[Start of section]

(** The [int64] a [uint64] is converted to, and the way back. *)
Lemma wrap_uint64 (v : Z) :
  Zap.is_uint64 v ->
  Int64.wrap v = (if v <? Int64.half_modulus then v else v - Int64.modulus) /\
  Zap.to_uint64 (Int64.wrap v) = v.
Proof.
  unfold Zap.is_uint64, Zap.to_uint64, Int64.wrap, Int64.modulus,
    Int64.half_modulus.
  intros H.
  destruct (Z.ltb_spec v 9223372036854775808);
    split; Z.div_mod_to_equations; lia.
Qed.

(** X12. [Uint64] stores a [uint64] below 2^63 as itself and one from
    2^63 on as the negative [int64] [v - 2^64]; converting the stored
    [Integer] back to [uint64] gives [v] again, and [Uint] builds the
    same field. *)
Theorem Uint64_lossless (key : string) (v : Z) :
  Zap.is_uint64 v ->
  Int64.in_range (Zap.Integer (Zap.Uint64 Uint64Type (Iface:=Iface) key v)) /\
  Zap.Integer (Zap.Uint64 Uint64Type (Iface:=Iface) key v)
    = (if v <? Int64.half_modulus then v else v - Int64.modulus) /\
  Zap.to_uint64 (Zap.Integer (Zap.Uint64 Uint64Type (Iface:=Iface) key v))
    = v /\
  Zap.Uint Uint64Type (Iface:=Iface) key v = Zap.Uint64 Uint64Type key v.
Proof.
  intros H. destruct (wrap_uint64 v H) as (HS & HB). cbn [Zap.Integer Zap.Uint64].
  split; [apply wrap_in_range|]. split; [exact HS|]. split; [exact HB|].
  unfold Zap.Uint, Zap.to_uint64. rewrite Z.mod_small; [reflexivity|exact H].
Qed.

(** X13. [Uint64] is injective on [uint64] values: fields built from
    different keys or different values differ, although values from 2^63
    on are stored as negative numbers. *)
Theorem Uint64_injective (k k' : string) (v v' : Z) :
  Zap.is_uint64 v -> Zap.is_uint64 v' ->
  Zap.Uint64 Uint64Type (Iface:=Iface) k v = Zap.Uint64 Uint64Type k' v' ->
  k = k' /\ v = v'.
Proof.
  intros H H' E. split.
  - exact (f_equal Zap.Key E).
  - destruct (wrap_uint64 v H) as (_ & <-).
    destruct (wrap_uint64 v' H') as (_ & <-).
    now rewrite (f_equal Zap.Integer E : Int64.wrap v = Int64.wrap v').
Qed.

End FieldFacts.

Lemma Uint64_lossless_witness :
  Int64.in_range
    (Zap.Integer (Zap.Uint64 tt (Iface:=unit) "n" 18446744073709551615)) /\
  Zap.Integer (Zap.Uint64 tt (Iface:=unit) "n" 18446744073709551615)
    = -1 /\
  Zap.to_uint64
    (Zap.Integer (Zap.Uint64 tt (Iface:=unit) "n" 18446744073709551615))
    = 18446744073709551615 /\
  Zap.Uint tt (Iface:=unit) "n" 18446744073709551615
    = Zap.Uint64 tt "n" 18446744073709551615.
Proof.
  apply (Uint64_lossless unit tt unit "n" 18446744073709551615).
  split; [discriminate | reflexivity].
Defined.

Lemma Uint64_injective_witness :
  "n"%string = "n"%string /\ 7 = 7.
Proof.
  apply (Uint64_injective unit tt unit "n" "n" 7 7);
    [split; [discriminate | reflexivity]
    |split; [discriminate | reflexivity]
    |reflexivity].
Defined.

[End of section]
[Start of section]

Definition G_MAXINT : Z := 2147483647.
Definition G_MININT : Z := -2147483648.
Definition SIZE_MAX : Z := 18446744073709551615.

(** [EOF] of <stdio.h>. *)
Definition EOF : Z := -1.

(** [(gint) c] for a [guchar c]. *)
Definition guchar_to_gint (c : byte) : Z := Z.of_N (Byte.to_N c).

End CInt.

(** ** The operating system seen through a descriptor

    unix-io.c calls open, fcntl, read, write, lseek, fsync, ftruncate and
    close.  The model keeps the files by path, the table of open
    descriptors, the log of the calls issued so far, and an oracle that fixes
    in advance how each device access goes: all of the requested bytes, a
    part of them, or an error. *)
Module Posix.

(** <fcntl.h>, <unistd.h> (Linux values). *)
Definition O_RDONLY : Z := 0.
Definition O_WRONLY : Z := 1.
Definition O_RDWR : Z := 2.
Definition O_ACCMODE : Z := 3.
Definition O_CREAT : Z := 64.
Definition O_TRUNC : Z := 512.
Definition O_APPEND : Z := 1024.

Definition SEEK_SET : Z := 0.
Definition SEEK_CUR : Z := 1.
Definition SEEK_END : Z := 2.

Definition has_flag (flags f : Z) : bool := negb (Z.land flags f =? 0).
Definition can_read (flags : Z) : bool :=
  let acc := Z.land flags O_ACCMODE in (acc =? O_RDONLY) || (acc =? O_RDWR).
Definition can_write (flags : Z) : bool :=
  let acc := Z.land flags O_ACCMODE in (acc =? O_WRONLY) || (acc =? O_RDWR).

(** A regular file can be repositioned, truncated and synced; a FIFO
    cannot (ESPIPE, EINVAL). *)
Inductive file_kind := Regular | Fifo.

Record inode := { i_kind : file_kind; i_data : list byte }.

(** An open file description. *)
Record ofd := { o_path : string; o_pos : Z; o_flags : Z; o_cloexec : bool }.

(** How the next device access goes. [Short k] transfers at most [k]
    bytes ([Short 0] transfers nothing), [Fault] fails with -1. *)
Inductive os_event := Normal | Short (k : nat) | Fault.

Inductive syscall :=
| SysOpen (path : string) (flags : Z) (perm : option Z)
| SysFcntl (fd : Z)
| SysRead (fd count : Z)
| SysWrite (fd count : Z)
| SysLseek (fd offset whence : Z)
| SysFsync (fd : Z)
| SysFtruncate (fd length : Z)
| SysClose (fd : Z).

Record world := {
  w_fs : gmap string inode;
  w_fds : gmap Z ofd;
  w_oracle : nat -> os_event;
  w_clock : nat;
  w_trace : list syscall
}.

[End of section]

For every line above with the word "destruct" in it, make a copy.

  destruct (Z.ltb_spec v 9223372036854775808);
  intros H. destruct (wrap_uint64 v H) as (HS & HB). cbn [Zap.Integer Zap.Uint64].
  - destruct (wrap_uint64 v H) as (_ & <-).
    destruct (wrap_uint64 v' H') as (_ & <-).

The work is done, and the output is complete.